I am about to embark on rolling out EEPC 6.1 via ePO.
We have currently over 700 laptop users, but wish to allow everyone who is in our domain to login to an EEPC laptop (so an extra 1600 users). This figure will probably increase as time goes on.
I have read KB68517, which suggests for best practice the total users should be as near as possable to 500 users.
Has anyone had a rollout to users around the 23/2500 users ? What problems did you come across ? Are there any lessons leared that you could share with me ?
Many Thanks for your help/suggestions
I think that the issue you will need to over come is the partition size to host that number of users.
Secondly, the logon times will be measured in days.
We have some devices with 300-500 users total on them. They take minutes to get to the windows logon screent, and we are using 6.1, with 6.0 it was still longer.
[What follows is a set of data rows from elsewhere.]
(** The start of [initialize_connection]: the watchdog is spawned and [do_probe] begins, with the environment [c]. *)
Definition begin_initialize (cfg : ProbeInitializerConfig) (lifetime : Duration) (unix_now : Z) (uuid : bytes) (c : Conn)
    (s : ConnLife) : ConnLife :=
  let '(r, c') := do_probe cfg unix_now uuid c in
  mkLife (cn_now s) (CInitializing r (cn_now s + (elapsed c' - elapsed c))) RouterOpen (cn_events s)
    (WdSleeping (cn_now s + lifetime)) (cn_closer s) (cn_early s).

(** The handler after a successful initializer. *)
Definition queue_new_peer (r : ProbeResult) (s : ConnLife) : ConnLife :=
  mkLife (cn_now s) (CAwaiting r) (cn_router s) (cn_events s ++ [NewPeer]) (cn_watchdog s) (cn_closer s) (cn_early s).

(** [probe] has the outcome of its own connection: the close task is spawned. *)
Definition spawn_close (r : ProbeResult) (s : ConnLife) : ConnLife :=
  mkLife (cn_now s) (CClosing (inr r) (cn_now s)) (cn_router s) (cn_events s) (cn_watchdog s) CtRunning (cn_early s).

(** The close task. *)
Definition run_close_task (s : ConnLife) : ConnLife :=
  let s := close_router s in
  mkLife (cn_now s) (cn_phase s) (cn_router s) (cn_events s) (cn_watchdog s) CtDone (cn_early s).

(** The watchdog's task after its sleep; a router that is gone was closed. *)
Definition run_watchdog (s : ConnLife) : ConnLife :=
  let s := close_router s in
  mkLife (cn_now s) (cn_phase s) (cn_router s) (cn_events s) WdDone (cn_closer s) (cn_early s).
Are you using the newest processors? If so they may help some of the marketexture shows faster performance with logins.
And dont forget that you will need to sync those peoples credentials at 100/cycle, so thats 25 cycles, how often are passwords, resets, users and how often are you syncing.
Support blanched when we would say we had 300 on a machine.
We're trying to get over 1000 for loaner laptops and conference room laptops. No dice. Support said no, yet I've read where others do it even with the 20MB PBFS. I increased to 100MB and let the PC stay on over a 4 day weekend. Even did several manual collect and send props. Different results on two different, identical laptops. I'm just giving up and we're going with desktop in those areas - not sure what we're going to do with loaner laptops since policy requires PBA. Also, we support starts to squawk when we get over 300 or so users, why do they put the option to add users by OU? Not "too many" OUs in an enterprise environment with < 300 users, maybe some. I at least feel that there should be a MAX user limit in some type of text on the Add Users page. They shouldnt have to wait for an Enhancement Request for this.
I feel your pain on the loaner PCs and classroom PCs. They are classic problems for full disk encryption + pre-boot authentication technology. I would recommend instituting a process for the loaner laptops whereby the systems have pre-boot auth enabled but have to call the helpdesk to get provisioned to the system.
The process would go like this
There are some cool things we could do to solve this with our forthcoming Intel integration. Since that will give us a network stack in the pre-boot environment, we could push the user down without having to first do a challenge response to get into the OS. Or at the very least, we could eliminate the challenge response from the process and instead do an immediate boot once, like in this demo http://www.youtube.com/watch?v=vwvvXslyZ2A. In fact, you could automate the whole thing if you used the ePO 4.6 web API to pre-provision user accounts in ePO. Then when the system got to pre-boot it could query ePO (using the new network stack from Intel) to see if any new users were assigned. Oh that would be cool! Of course, this Intel stuff is not out yet and this is in no way a commitment to deliver that - I just want to show what would be possible.
I would recommend that if you are not using smartcards, remove the certificate sync from th LDAP sync task (set the field to empty). You may have certs in AD which are being pulled across and are stored in the Preboot filesystem yet add no value (certs are only required for smartcard authentication). This should mean that you can squeeze a lot more users into a 20MB PBFS.
I would also be interested in more details on the time-to-windows-logon with a large number of users.....is the bulk of this time getting through the preboot process, or is the bulk of the time after Windows has started up but before the login prompt is displayed?